|Kautz, Megan -|
|Dvorzhinskiy, Aleksey -|
|Stevenson, Natalie -|
|Herson, Diane -|
Submitted to: Applied and Environmental Microbiology
Publication Type: Peer Reviewed Journal
Publication Acceptance Date: January 22, 2013
Publication Date: February 1, 2013
Citation: Kautz, M.J., Dvorzhinskiy, A., Frye, J.G., Stevenson, N., Herson, D.S. 2013. Pathogenicity of Dodecyltrimethylammonium Chloride-Resistant Salmonella enterica. Applied and Environmental Microbiology. 79(7):2371-2376. Interpretive Summary: Salmonella infection causes a self-limiting gastroenteritis in humans. The prevalence of antimicrobial and multidrug resistant Salmonella has increased worldwide since the 1980’s. However, the effect of antimicrobial resistance on the development of illness after ingesting Salmonella strains is not well described. In our study, we screened for differences in gene expression between a parental strain capable of causing disease and four strains of Salmonella that were modified by exposure to the antimicrobial sanitizer dodecyltrimethylammonium chloride (DTAC), until the strains were less susceptible to DTAC (Reduced Susceptibility Strains (SRS)). DATC is commonly found in soaps, shampoos, and sanitizers. Gene expression was detected using a technique called microarray. Two bacterial genes which showed differences in expression between the two parental and SRS strains were fimbriae (hair like structures on the bacteria’s surface) responsible for adhesion to host cells or associated with host cell invasion; a third gene with differences in expression was responsible for a protein which is important for bacterial growth inside host cells. Use of transmission electron microscopy determined that the fimbriae were absent in the four SRS strains, but abundant in the virulent parental strain. All four SRS strains had a significantly reduced ability to invade host cells in tissue culture as compared to the parental strains. These studies demonstrate that the development of resistance to antimicrobial sanitizer in these strains also resulted in reduced ability to grow in host cells. Therefore, the use of these sanitizers may result in in decreasing the likelihood of Salmonella causing severe illness. These observations should be considered when developing antimicrobial treatments for sanitizing work areas contaminated with Salmonella.

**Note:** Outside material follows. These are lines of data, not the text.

(* ===== verification/CallFlow.v ===== *)
(** * A request and its response

    The way of a single request with its response: the coordinator routes it to a node
    ([func_call_handler.cpp]); the main thread or an I/O thread of the node takes it
    ([comm_helper.hpp]) and the local scheduler starts it on an executor
    ([scheduler_server.cpp]); the executor decodes it, runs the function and sends what the
    function puts out ([executor_server.cpp], [function_lib.hpp]); the scheduler answers the
    client.  The components are composed through the messages they exchange. *)

From S2P Require Import Prelude CppString CppDouble Messages Common Triggers Threads Effects Coordinator.
From S2P Require Import DemeterScheduler FuncCall KvsClient CommHelper LocalScheduler LocalSpecs LocalWaiting.
From S2P Require Import Executor NodeFormats NodeFlow.

(** ** Definitions *)

Section node.
Context `{UnorderedIter, Rand, LatticeMessages, PrimitiveMessages} (conf : SchedConf).

(** One round of the sockets, with at most a call. *)
Definition call_inbox (call : option FunctionCall) : Inbox := {|
  in_update := None; in_call := call; in_data_request := None; in_data_response := None;
  in_key_address := None; in_kvs_response := None |}.

(** The part of the loop of the scheduler that takes what the helper has received. *)
Definition take_messages (now : Z) (inbox : Inbox) : sched unit :=
  comm_resps ← try_recv_msg copy_to_shm_obj get_shm_obj now inbox;
  for_each (handle_recv conf now) comm_resps.

(** A call at the socket of thread [tid]: an additional I/O thread leaves it in its queue
    for the main thread. *)
Definition receive_call (now : Z) (tid : Z) (call : FunctionCall) : sched unit :=
  if decide (tid = 0) then take_messages now (call_inbox (Some call))
  else io_thread_round copy_to_shm_obj get_shm_obj now tid (call_inbox (Some call));; take_messages now (call_inbox None).

(** What an executor has sent, in order. *)
Definition receive_all (now : Z) (sends : list Send) : sched unit :=
  for_each (λ s, match send_msg s with MBytes str => executor_message conf now str | _ => mret tt end) sends.

End node.

(** A function that puts out one object. *)
Definition answer (bucket key value : string) : exec unit :=
  o ← create_object bucket key (size_of value);
  set_value o value;;
  Executor.send_object o true None.

(** *** The states the theorem is about *)

Definition idle_client (c : KvsClient) : Prop :=
  pending_request_map_ c = ∅ ∧ pending_get_response_map_ c = ∅ ∧ pending_put_response_map_ c = ∅.

(** A helper with [n] I/O threads and nothing under way. *)
Record quiet (n : Z) (h : CommHelper) : Prop := {
  quiet_clients tid : 0 ≤ tid < n → ∃ c, kvs_clients h !! Z.to_nat tid = Some c ∧ idle_client c;
  quiet_msgs : secondary_thread_msg_queues h = replicate (Z.to_nat (n - 1)) [];
  quiet_resps : resp_queues h = replicate (Z.to_nat (n - 1)) [] }.

(** A node that can take a call of [func]. *)
Record ready (conf : SchedConf) (n : Z) (app func : string) (w : node) : Prop := {
  ready_helper : quiet n (w_helper w);
  ready_channels : executors_ok (execs (w_env w));
  ready_numbers x : is_Some (executor_status_map (execs (w_env w)) !! x) → 0 ≤ x < 255;
  ready_app : at_default "" func (func_app_map (w_registry w)) = app;
  ready_executor : ∃ x, eligible conf (execs (w_env w)) func x }.

(** A call of one function with values. *)
Definition value_call (request : FunctionCall) (req : FunctionRequest) : Prop :=
  fc_requests request = [req] ∧ Forall (λ a, arg_arg_flag a ≤ 0) (fr_arguments req).

(** ** Lemmas *)

Section lemmas.
Context `{UnorderedIter, Rand, LatticeMessages, PrimitiveMessages} (conf : SchedConf).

Technical Abstract: Salmonella infection causes a self-limiting gastroenteritis in humans but can also result in a life threatening invasive disease especially in old, young and/or immunocompromised patients. The prevalence of antimicrobial and multidrug-resistant Salmonella has increased worldwide since the 1980’s. However, the impact of antimicrobial resistance on the pathogenicity of Salmonella strains is not well described. In our study, a microarray was used to screen for differences in gene expression between a parental strain and a strain of Salmonella enterica serovar Enteritidis with Reduced Susceptibility (SRS) to the widely used antimicrobial sanitizer dodecyltrimethylammonium chloride (DTAC), which is commonly found in soaps, shampoos, sanitizers and other commercially produced cleansers. Three of the genes that showed differences in gene expression of two fold or greater, that are associated with adhesion, invasion and intracellular growth (fimA, csgG and spvR), were chosen for further study. Real time RT-PCR was used to confirm the microarray data and to compare the expression levels of these genes in the parental strain and four independently derived SRS strains. All SRS strains showed lower levels of gene expression of fimA and csgG as compared to the parental strain. Three of the four SRS strains showed lower levels of spvR gene expression while one SRS strain showed higher levels of spvR gene expression compared to the parental strain. Transmission electron microscopy determined that fimbriae were absent in the four SRS strains, but copiously present in the parental strain. All four SRS strains demonstrated a significantly reduced ability to invade tissue culture cells as compared to the parental strains, suggesting reduced pathogenicity of the SRS strains in vitro.